### Required work
Each line of the material below with the word "fields" is to be reported.

### Given data
(** * Sclera Dashboard: onboarding walkthrough and result aggregation

    A shallow embedding of [static/js/onboarding.js] (class
    [OnboardingManager]) and of [functions/index.js] (the Firestore
    triggers), with the properties of the specification stated over it.

    Conventions of the embedding.
    - JavaScript numbers that hold indices, counts and times are [Z];
      pixel coordinates are exact rationals [Q] (their rounding is not
      modelled); the progress percentage and the numbers sent to the
      store are IEEE 754 doubles ([Number.t], with the arithmetic of
      [SpecFloat]).
    - [localStorage] and the Firestore documents are finite maps ([gmap]).
    - [setTimeout] appends a task to a queue of pending timers, each with
      its due time; the event loop fires the earliest one first.
    - A dereference of [null]/[undefined] raises: methods that can do so
      return an [Outcome], either [Done] or [TypeError], both with the
      state reached (mutations made before a throw persist). *)

From Stdlib Require Import ZArith QArith Qminmax Lqa Lia String Ascii List SpecFloat.
From stdpp Require Import base gmap strings list.
Import ListNotations.

Local Open Scope Z_scope.
Local Open Scope string_scope.

(** The double-quote character, for selectors such as [a[href*=...]]. *)
Definition dquote : string := String (ascii_of_nat 34) EmptyString.

(** ** JavaScript numbers: IEEE 754 binary64 *)
Module Number.

Definition t : Set := spec_float.

Definition prec : Z := 53.
Definition emax : Z := 1024.

(** An integer as a number, rounded to the nearest double (ties to even). *)
Definition ofZ (z : Z) : t := binary_normalize prec emax z 0 false.

Definition add : t -> t -> t := SFadd prec emax.
Definition mul : t -> t -> t := SFmul prec emax.
Definition div : t -> t -> t := SFdiv prec emax.

(** [ToBoolean]: [+0], [-0] and [NaN] are falsy. *)
Definition truthy (x : t) : bool :=
  match x with
  | S754_zero _ | S754_nan => false
  | _ => true
  end.

(** The integer a number is equal to, if it is one. *)
Definition toInteger (x : t) : option Z :=
  match x with
  | S754_zero _ => Some 0
  | S754_finite s m e =>
      if (0 <=? e)%Z then Some (cond_Zopp s (Zpos m * 2 ^ e))
      else if (Zpos m mod 2 ^ (- e) =? 0)%Z then Some (cond_Zopp s (Zpos m / 2 ^ (- e)))
      else None
  | _ => None
  end.

Definition MAX_SAFE_INTEGER : Z := 2 ^ 53 - 1.

(** [Number.isSafeInteger(x)], with the integer. *)
Definition safeInteger (x : t) : option Z :=
  match toInteger x with
  | Some z => if (Z.abs z <=? MAX_SAFE_INTEGER)%Z then Some z else None
  | None => None
  end.

Arguments ofZ : simpl never.
Arguments add : simpl never.
Arguments mul : simpl never.
Arguments div : simpl never.

End Number.

(** ** Geometry: the fields of a [DOMRect] the code reads *)
Module DOMRect.
Record t : Type := mk {
  top : Q; left : Q; width : Q; height : Q; bottom : Q; right : Q }.
End DOMRect.

Module Onboarding.

(** *** Step descriptors, as the object literals of [getTutorialSteps] *)
Record Step : Type := mkStep {
  target : string;
  title : string;
  description : string;
  position : string;
  highlight : option string }.

(** *** The page around the manager: what the DOM answers when asked *)
Record TargetElem : Type := mkTarget {
  elemId : nat;
  boundingRect : DOMRect.t }.

Record Page : Type := mkPage {
  accountType : option string;               (* document.body.dataset.accountType *)
  querySelector : string -> option TargetElem; (* document.querySelector(step.target) *)
  calloutRect : DOMRect.t;                   (* this.callout.getBoundingClientRect() *)
  innerWidth : Q;                            (* window.innerWidth *)
  innerHeight : Q }.                         (* window.innerHeight *)

(** *** Elements the manager itself creates and appends to [document.body] *)
Record CalloutView : Type := mkView {
  titleText : string;          (* .onboarding-callout-title *)
  descriptionText : string;    (* .onboarding-callout-description *)
  currentStepText : Z;         (* .current-step *)
  totalStepsText : Z;          (* .total-steps *)
  progressWidth : option Number.t; (* .onboarding-progress-fill style.width, in percent *)
  prevDisabled : bool;         (* .onboarding-btn-prev disabled *)
  prevOpacity : string;        (* .onboarding-btn-prev style.opacity *)
  nextText : string;           (* .onboarding-btn-next *)
  dataPosition : option string;(* data-position attribute *)
  styleTop : option Q;         (* style.top, in px *)
  styleLeft : option Q }.      (* style.left, in px *)

Record Element : Type := mkElement {
  className : string;
  active : bool;               (* classList contains 'active' *)
  attached : bool;             (* still a child of document.body *)
  view : option CalloutView }. (* the callout's inner fields; None for static markup *)

(** *** Scheduled continuations ([setTimeout] callbacks) *)
Inductive Task : Type :=
| TStartTutorial                 (* () => this.startTutorial() *)
| TShowWelcomeModal              (* () => this.showWelcomeModal() *)
| TShowStep (i : Z)              (* () => this.showStep(0) *)
| TShowStepRel (d : Z)           (* () => this.showStep(this.currentStep + d) *)
| TAddActive (e : nat)           (* () => el.classList.add('active'), el a local *)
| TRemove (e : nat)              (* () => el.remove(), el a local *)
| TOverlayAddActive              (* () => this.overlay.classList.add('active') *)
| TCalloutRemove                 (* () => this.callout.remove() *)
| TOverlayRemove                 (* () => this.overlay.remove() *)
| TDismissMessage (e : nat).     (* the 4000 ms callback of showCompletionMessage *)

(** *** Outbound requests ([fetch]) *)
Inductive JsonValue : Type :=
| JBool (b : bool)
| JString (s : string).

Record Request : Type := mkRequest {
  url : string;
  method : string;
  contentType : string;
  body : list (string * JsonValue) }.   (* the object given to JSON.stringify *)

(** *** The fields of [this] *)
Record Manager : Type := mkManager {
  currentStep : Z;
  isActive : bool;
  tutorialSteps : list Step;
  overlay : option nat;
  callout : option nat;
  hasCompletedTutorial : bool }.

(** *** The browser state the manager reads and writes *)
Record Browser : Type := mkBrowser {
  localStorage : gmap string string;
  search : list (string * string);     (* window.location.search, parsed *)
  elements : list Element;             (* created elements, by identity *)
  bodyOnboardingActive : bool;         (* body.classList has 'onboarding-active' *)
  highlighted : option (nat * list string); (* page element carrying the highlight classes *)
  scrolledTo : list nat;               (* scrollIntoView calls, oldest first *)
  timers : list (Z * Task);            (* pending timers: due time, callback *)
  clock : Z;                           (* current time, ms *)
  network : list Request;              (* fetch calls issued, oldest first *)
  console : list string;               (* console.log lines *)
  listening : bool }.                  (* a 'startTutorial' listener is registered *)

Record State : Type := mkState { this : Manager; browser : Browser }.

Inductive Outcome : Type :=
| Done (s : State)
| TypeError (s : State).

Definition state_of (o : Outcome) : State :=
  match o with Done s => s | TypeError s => s end.

Definition andThen (o : Outcome) (k : State -> Outcome) : Outcome :=
  match o with Done s => k s | TypeError s => TypeError s end.

Notation "o >>= k" := (andThen o k) (at level 50, left associativity).

(** *** Field updates *)
Definition with_this (f : Manager -> Manager) (s : State) : State :=
  {| this := f (this s); browser := browser s |}.
Definition with_browser (f : Browser -> Browser) (s : State) : State :=
  {| this := this s; browser := f (browser s) |}.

### Exercise result
(** ** Geometry: the fields of a [DOMRect] the code reads *)
  view : option CalloutView }. (* the callout's inner fields; None for static markup *)
(** *** The fields of [this] *)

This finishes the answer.